Lefschetz theorems, Hodge-Riemann relations and Ample vector bundles

TL;DR

This paper develops a new Hermitian metric framework on the cohomology of compact Kähler manifolds, generalizing classical Hodge theory and applying it to prove results about the Lefschetz property and Chern classes of ample vector bundles.

Contribution

It introduces a novel Hermitian metric on cohomology rings and exterior algebras, extending Hodge theory and providing new proofs and applications in algebraic geometry.

Findings

New Hermitian metric on cohomology rings of Kähler manifolds

Generalization of classical Hodge theory to this setting

Applications to Lefschetz property and Chern classes of ample vector bundles

Abstract

We introduce a new Hermitian metric on the cohomology ring of compact K\"ahlerian manifolds with a pair $(v,w)$ satisfying certain Hodge-Riemann relations.
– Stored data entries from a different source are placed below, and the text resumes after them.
Lemma hub_write_good id b t ds us : good t ds us -> good (hub_write b t) (ds ++ [FData id b]) us.
Proof.
  intros G. destruct G. constructor; simpl in *; rewrite ?opened_app, ?data_of_app; cbn;
    rewrite ?orb_false_r, ?app_nil_r; auto using opened_tail_app.
  - intros H. destruct (g_open0 H) as (? & -> & ? & ?). auto.
  - intros H. destruct (g_served0 H) as (<- & ? & ?). split_and!; try done. unfold box_in; simpl. by rewrite app_assoc.
  - by apply prefix_app_r.
Qed.

(** A read moves bytes within what was received. *)
Lemma Read_keeps sel n s r s' :
  Read sel n s = Some (r, s') ->
  cs_closed s' = cs_closed s /\ cs_dataClosed s' = cs_dataClosed s /\ cs_remoteErr s' = cs_remoteErr s.
Proof. unfold Read. intros H. repeat step_match_in H; by simplify_eq. Qed.

(** Two tunnels that differ only in the bytes between the hub's buffers and its
    reader. *)
Lemma good_same_received t t' ds us :
  good t ds us ->
  tu_registered t' = tu_registered t -> tu_closing t' = tu_closing t -> tu_conn t' = tu_conn t -> tu_served t' = tu_served t ->
  tu_writeFailed t' = tu_writeFailed t -> tu_written t' = tu_written t -> received t' = received t ->
  cs_closed (tu_stream t') = cs_closed (tu_stream t) ->
  cs_dataClosed (tu_stream t') = cs_dataClosed (tu_stream t) ->
  cs_remoteErr (tu_stream t') = cs_remoteErr (tu_stream t) ->
  good t' ds us.
Proof.
  intros G Hr Hcg Hc Hs Hf Hw Hrc Hcl Hd He. destruct G.
  constructor; unfold attached, box_in, box_out, held, pumping in *; rewrite ?Hr, ?Hcg, ?Hc, ?Hs, ?Hf, ?Hw, ?Hrc, ?Hcl, ?Hd, ?He; auto.
Qed.

Lemma hub_read_good sel n r s t ds us :
  Read sel n (tu_stream t) = Some (r, s) ->
  good t ds us -> good (hub_read s (match r with Ok b => b | Err _ => [] end) t) ds us.
Proof.
  intros Hr G. destruct (Read_keeps _ _ _ _ _ Hr) as (? & ? & ?).
  eapply good_same_received; eauto. unfold received. simpl.
  rewrite <- app_assoc. f_equal. symmetry. by eapply Read_fifo.
Qed.

Lemma deadline_good p t ds us : good t ds us -> good (with_stream (set_rDeadline p (tu_stream t)) t) ds us.
Proof. intros G. by eapply good_same_received. Qed.

Lemma close_local_good t ds us : good t ds us -> good (close_local t) ds us.
Proof.
  intros G. destruct G. unfold close_local, Close. destruct (cs_closed (tu_stream t)) eqn:Hc;
    constructor; unfold attached, received in *; simpl in *; rewrite ?Hc in *; simpl; rewrite ?andb_false_r; auto; done.
Qed.

Lemma close_done_good id (sent : bool) t ds us :
  good t ds us -> tu_closing t = true ->
  good (close_done t) (ds ++ if sent then [FClose id ""] else []) us.
Proof.
  intros G Hcg. destruct G. pose proof (g_closing0 Hcg) as Hc.
  assert (Ho : opened (tail (ds ++ if sent then [FClose id ""] else [])) = false)
    by (destruct sent; [by apply opened_tail_app|by rewrite app_nil_r]).
  assert (Hds : data_of (ds ++ if sent then [FClose id ""] else []) = data_of ds)
    by (rewrite data_of_app; destruct sent; cbn; by rewrite app_nil_r).
  assert (Hop : opened (ds ++ if sent then [FClose id ""] else []) = opened ds)
    by (rewrite opened_app; destruct sent; cbn; by rewrite orb_false_r).
  constructor; rewrite ?Hop, ?Hds; unfold attached; simpl; auto; congruence.
Qed.
(* ===== verification/GuestProto.v ===== *)
(** * The guest's control protocol (internal/guest/proto.go, pty.go, output.go)

    The messages between a host and the agent inside a box, the length-prefixed
    frames that carry them, and the control messages of a terminal tunnel.  A
    connection is the bytes that are still to be read from it, the bytes written
    to it and how many more it takes.  JSON is a parameter ([Json]) with the law
    that decoding undoes encoding ([JsonLaws]). *)

From S2P Require Import Prelude GoStrings Sandbox.

Local Open Scope Z_scope.
Local Open Scope go_scope.

(** ** Messages *)

Definition verbInit : string := "init".
Definition verbExec : string := "exec".
Definition verbDial : string := "dial".
Definition verbPutFile : string := "putfile".
Definition verbPTY : string := "pty".

(** [json.RawMessage] is its text; an absent payload is empty. *)
Record req := MkReq { rq_Verb : string; rq_Data : string }.
Record resp := MkResp { rs_Err : string; rs_Data : string }.
Record InitReq := MkInitReq {
  ir_Files : list InjectFile; ir_Env : list string; ir_InitScript : string; ir_InitScriptTimeout : Z;
}.
Record InitResp := MkInitResp { ip_ScriptFailed : bool; ip_ScriptError : string; ip_ScriptOutput : string }.
Record execReq := MkExecReq { ex_Cmd : list string }.
Record dialReq := MkDialReq { dr_Port : Z }.
Record ptyReq := MkPtyReq { pt_Cmd : list string; pt_Cols : Z; pt_Rows : Z }.
Record putFileReq := MkPutFileReq { pf_Path : string; pf_Mode : Z; pf_Size : Z }.

(** ** Bytes *)

Definition byte_of (z : Z) : ascii := ascii_of_N (Z.to_N (z mod 256)).
Definition val (c : ascii) : Z := Z.of_N (N_of_ascii c).

Definition slen (s : string) : Z := Z.of_nat (String.length s).

(** [binary.BigEndian]; the 32-bit conversion of a length keeps its low bits. *)
Definition PutUint32 (n : Z) : string :=
  String (byte_of (Z.shiftr n 24)) (String (byte_of (Z.shiftr n 16)) (String (byte_of (Z.shiftr n 8)) (String (byte_of n) ""))).
Definition Uint32 (s : string) : Z :=
  match s with
  | String a (String b (String c (String d _))) =>
      Z.lor (val d) (Z.lor (Z.shiftl (val c) 8) (Z.lor (Z.shiftl (val b) 16) (Z.shiftl (val a) 24)))
  | _ => 0
  end.
Definition PutUint16 (n : Z) : string := String (byte_of (Z.shiftr n 8)) (String (byte_of n) "").
Definition Uint16 (s : string) : Z :=
  match s with
  | String a (String b _) => Z.lor (val b) (Z.shiftl (val a) 8)
  | _ => 0
  end.

(** The first [n] bytes and the rest. *)
Fixpoint split_at (n : nat) (s : string) : option (string * string) :=
  match n, s with
  | O, _ => Some ("", s)
  | S n', String c s' => match split_at n' s' with Some (a, b) => Some (String c a, b) | None => None end
  | S _, "" => None
  end.

(** ** Connections *)

(** [c_room] is the number of bytes the peer still takes before it is gone. *)
Record Conn := MkConn { c_in : string; c_out : string; c_room : option Z }.

Inductive FrameError :=
| ErrEncode | ErrDecode | ErrFrameTooLarge (n : Z) | ErrEOF | ErrWrite.

Definition conn_write (b : string) : go Conn FrameError () := fun c =>
  match c_room c with
  | None => (MkConn (c_in c) (c_out c +:+ b) None, Ok ())
  | Some r =>
      if slen b <=? r then (MkConn (c_in c) (c_out c +:+ b) (Some (r - slen b)), Ok ())
      else (MkConn (c_in c) (c_out c +:+ String.substring 0 (Z.to_nat r) b) (Some 0), Err ErrWrite)
  end.

(** [io.ReadFull]. *)
Definition ReadFull (n : Z) : go Conn FrameError string := fun c =>
  match split_at (Z.to_nat n) (c_in c) with
  | Some (a, b) => (MkConn b (c_out c) (c_room c), Ok a)
  | None => (MkConn "" (c_out c) (c_room c), Err ErrEOF)
  end.

(** ** Frames *)

Class Json (A : Type) := { marshal : A -> option string; unmarshal : string -> option A }.

(** Decoding undoes encoding of the values JSON can carry: [clean] excludes the
    strings that are not UTF-8, which the encoder rewrites. *)
Class JsonLaws (A : Type) `{Json A} := {
  clean : A -> Prop;
  unmarshal_marshal : forall v b, clean v -> marshal v = Some b -> unmarshal b = Some v;
}.

Definition maxFrame : Z := Z.shiftl 16 20.

Definition writeFrame {A} `{Json A} (v : A) : go Conn FrameError () :=
  match marshal v with
  | None => go_fail ErrEncode
  | Some b =>
      if maxFrame <? slen b then go_fail (ErrFrameTooLarge (slen b))
      else
        let* _ := conn_write (PutUint32 (slen b)) in
        conn_write b
  end.

Definition readFrame (A : Type) `{Json A} : go Conn FrameError A :=
  let* hdr := ReadFull 4 in
  let n := Uint32 hdr in
  if maxFrame <? n then go_fail (ErrFrameTooLarge n)
  else
    let* b := ReadFull n in
    match unmarshal b with
    | Some v => go_ret v
    | None => go_fail ErrDecode
    end.

(** ** Output caps *)

Definition maxExecOutput : Z := Z.shiftl 64 10.

Definition truncation_mark : string := String "010" "... [output truncated]".

Definition capOutput (b : string) : string :=
  if slen b <=? maxExecOutput then b
  else String.substring 0 (Z.to_nat maxExecOutput) b +:+ truncation_mark.

(** ** The terminal tunnel *)

Definition ptyMsgData : Z := 0.
Definition ptyMsgResize : Z := 1.
Definition ptyControlHeaderLen : Z := 5.
Definition maxPTYControlPayload : Z := Z.shiftl 1 20.

Definition encodePTYControl (msgType : Z) (payload : string) : string :=
  String (byte_of msgType) (PutUint32 (slen payload) +:+ payload).

Definition encodePTYResize (cols rows : Z) : string :=
  encodePTYControl ptyMsgResize (PutUint16 cols +:+ PutUint16 rows).

Definition EncodePTYInput (b : string) : string := encodePTYControl ptyMsgData b.
Definition EncodePTYResize (cols rows : Z) : string := encodePTYResize cols rows.

(** What the pump does to the terminal. *)
Inductive ptyAction := PtyWrite (b : string) | PtySetsize (cols rows : Z).

(** One message from its type and payload: what to do, or [None] when the
    terminal no longer takes input.  [takes] tells whether it does. *)
Definition applyPTY (takes : list ptyAction -> bool) (msgType : Z) (payload : string) (log : list ptyAction) :
    option (list ptyAction) :=
  if msgType =? ptyMsgData then if takes log then Some (log ++ [PtyWrite payload]) else None
  else if msgType =? ptyMsgResize then
    if slen payload =? 4 then
      Some (log ++ [PtySetsize (Uint16 payload) (Uint16 (String.substring 2 2 payload))])
    else Some log
  else Some log.

(** [pumpPTYInput]; the result is what the terminal has received when the pump
    returns, [None] if the fuel does not suffice. *)
Fixpoint pumpPTYInput (fuel : nat) (takes : list ptyAction -> bool) (c : Conn) (log : list ptyAction) :
    option (Conn * list ptyAction) :=
  match fuel with
  | O => None
  | S fuel' =>
      match ReadFull ptyControlHeaderLen c with
      | (c1, Err _) => Some (c1, log)
      | (c1, Ok hdr) =>
          let msgType := match hdr with String t _ => val t | "" => 0 end in
          let n := match hdr with String _ l => Uint32 l | "" => 0 end in
          if maxPTYControlPayload <? n then Some (c1, log)
          else match ReadFull n c1 with
               | (c2, Err _) => Some (c2, log)
               | (c2, Ok payload) =>
                   match applyPTY takes msgType payload log with
                   | None => Some (c2, log)
                   | Some log' => pumpPTYInput fuel' takes c2 log'
                   end
               end
      end
  end.

(** ** Bytes: lemmas *)

Lemma val_byte_of z : val (byte_of z) = z mod 256.
Proof.
  unfold val, byte_of. pose proof (Z.mod_pos_bound z 256 ltac:(lia)).
  rewrite N_ascii_embedding; [by rewrite Z2N.id by lia|]. apply N2Z.inj_lt. rewrite Z2N.id by lia. simpl. lia.
Qed.

(** Appending a byte to a number. *)
Lemma lor_shiftl_byte a b : 0 <= b < 256 -> Z.lor b (Z.shiftl a 8) = 256 * a + b.
Proof.
  intros Hb. assert (Hd : Z.land b (Z.shiftl a 8) = 0).
  { apply Z.bits_inj'. intros i Hi. rewrite Z.land_spec, Z.bits_0. destruct (Z.ltb_spec i 8) as [Hlt|Hge].
    - by rewrite Z.shiftl_spec_low, andb_false_r by lia.
    - replace b with (b mod 2 ^ 8) by (apply Z.mod_small; lia). by rewrite Z.mod_pow2_bits_high by lia. }
  rewrite <- Z.lxor_lor by done. rewrite <- Z.add_nocarry_lxor by done. rewrite Z.shiftl_mul_pow2 by lia. lia.
Qed.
An Hermitian metric on the exterior algebra of the cotangent bundle is also defined and we establish the corresponding theory of harmonic forms, relating the global metric and local metric. This generalizes the classical Hodge theory. As an immediate application we give a new proof of Dinh-Nguyen's theorem on the Hodge-Riemann relations for mixed K\"ahler classes. We give several other applications to the Lefschetz property and Hodge-Riemann relations of Chern classes of ample vector bundles.